Monday, the FDA greenlighted a fixed-dose combination of Herceptin and add-on product Perjeta, administered under the skin alongside intravenous chemo, for early and metastatic HER2-positive breast cancer patients.
The new product, called Phesgo, comes in a single-dose vial and can be given in a treatment center or at home. After an initial eight-minute loading dose, each treatment takes about five minutes to administer.
That’s a big improvement for both doctors and patients on the convenience side, compared with using the drugs’ separate IV formulations. A loading dose of the meds in their original form takes about 150 minutes, and infusions take between 60 and 150 minutes thereafter, Roche said.
It’s also an improvement both groups may be particularly interested in at a time when people—particularly the immunocompromised, including breast cancer patients—are trying to avoid the COVID-19 pandemic by staying out of treatment centers as much as possible.
"Phesgo offers a treatment administration that supports the needs and preferences of individual patients, and helps to meet the increasing demand across the healthcare system for faster and more flexible treatment options," Levi Garraway, M.D., Ph.D., chief medical officer and head of global product development for Roche’s Genentech, said in a statement.
Roche, for its part, is hoping to see the product catch on quickly. It’s already made its case for adding Perjeta to Herceptin and chemo, showing last year as part of the phase 3 Aphinity trial that doing so slashed patients’ risk of cancer recurrence or death by 24%. And data from another recent study, the phase 2 PHranceSCa trial, showed 85% of patients preferred Phesgo to standard IV treatment.
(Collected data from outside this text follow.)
(** What a refused call looks like: the promise the call returns is already
    rejected with [ClosedError] when the call returns, and the call has left
    the instance, the arrays, the job queue and the environment as they were. *)
Definition refused (c : Call) (w : World) : Prop :=
  ∃ w', call c w = (length (promises w), w') ∧
        rejected w' (length (promises w)) ClosedError ∧
        this w' = this w ∧ arrays w' = arrays w ∧ queue w' = queue w ∧
        jobs w' = jobs w ∧ txns w' = txns w ∧ trace w' = trace w.

(** The backup a transaction holds once the requests of [os] are served. *)
Definition backup_after (os : list Op) (d : gmap Key Value) (bk : option (gmap Key Value))
    : option (gmap Key Value) :=
  match os with
  | [] => bk
  | _ => Some (default d bk)
  end.

(** The world once the batch [os], collected from [w], has been committed
    and its transaction [tx] has settled with outcome [o] for the batch: [g]
    is the store the reads were served from ([None]: they were not served) and
    [dat] is what the database then holds. *)
Definition settled_batch (os : list Op) (g : Reads) (o : Outcome)
    (dat : option (gmap Key Value)) (tx : Txn) (w : World) : World :=
  let n := length (promises w) in
  let c := n + span os in
  mkWorld (with_batch (S c) (S c) (S c) (with_actions (Some (length (arrays w))) (this w)))
    (<[_batchPromise (this w) := mkPromise (Some o) []]> (promises w)
     ++ segment g (Some o) os n
     ++ [mkPromise (Some (Fulfilled VUndefined)) []; mkPromise None [];
         mkPromise (Some (Fulfilled VUndefined)) []])
    (alter (λ q, q ++ acts os n) (default 0 (_actions (this w))) (arrays w) ++ [[]])
    [] (intervals w) (dbName w) (conn w) dat (txns w ++ [tx]) (deletions w)
    (trace w ++ [TCommit; TTransaction (length (txns w))]).

(** The handlers [_commit] installs for the batch [os] collected from [w]. *)
Definition batch_handlers (os : list Op) (w : World) : option TxHandlers :=
  Some (mkHandlers (_batchPromise (this w)) (_batchPromise (this w))
          (S (S (length (promises w) + span os)))).

(** The instance right after the database has opened: the constructor, then
    the success of the open request. *)
Definition opened (name : string) (interval : option Z) (data : option (gmap Key Value))
    : World :=
  drain 4 (open_onsuccess (constructor name interval data)).

(** A batch in words: the writes among the calls [os], with the promise each
    call returned. *)
Definition write_of (os : list Op) (ps : list nat) (p : nat) : Prop :=
  ∃ i o, os !! i = Some o ∧ is_get o = false ∧ ps !! i = Some p.

(** Whether a call writes the key [k]. *)
Definition writes_key (k : Key) (o : Op) : bool :=
  match o with
  | OGet _ => false
  | OSet k' _ | ODelete k' => bool_decide (k' = k)
  end.

(** A run of calls with no job in between, as when they are made in one
    piece of synchronous code. *)
Fixpoint calls (cs : list Call) (w : World) : list nat * World :=
  match cs with
  | [] => ([], w)
  | c :: cs =>
      let '(p, w) := call c w in
      let '(ps, w) := calls cs w in
      (p :: ps, w)
  end.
If Roche can convince doctors to pick up the new product, it’ll help the Basel-based drugmaker ward off biosimilar challengers, which recently entered in the U.S. In the first quarter, knockoffs to Herceptin—along with fellow cancer blockbusters Avastin and Rituxan—shaved $885 million off the company’s sales.
Luckily for Roche, though, its suite of newer meds is picking up the slack. Together, PD-L1 therapy Tecentriq, multiple sclerosis drug Ocrevus and hemophilia A hotshot Hemlibra generated an additional $1.7 billion in sales compared with 2019’s first-quarter haul.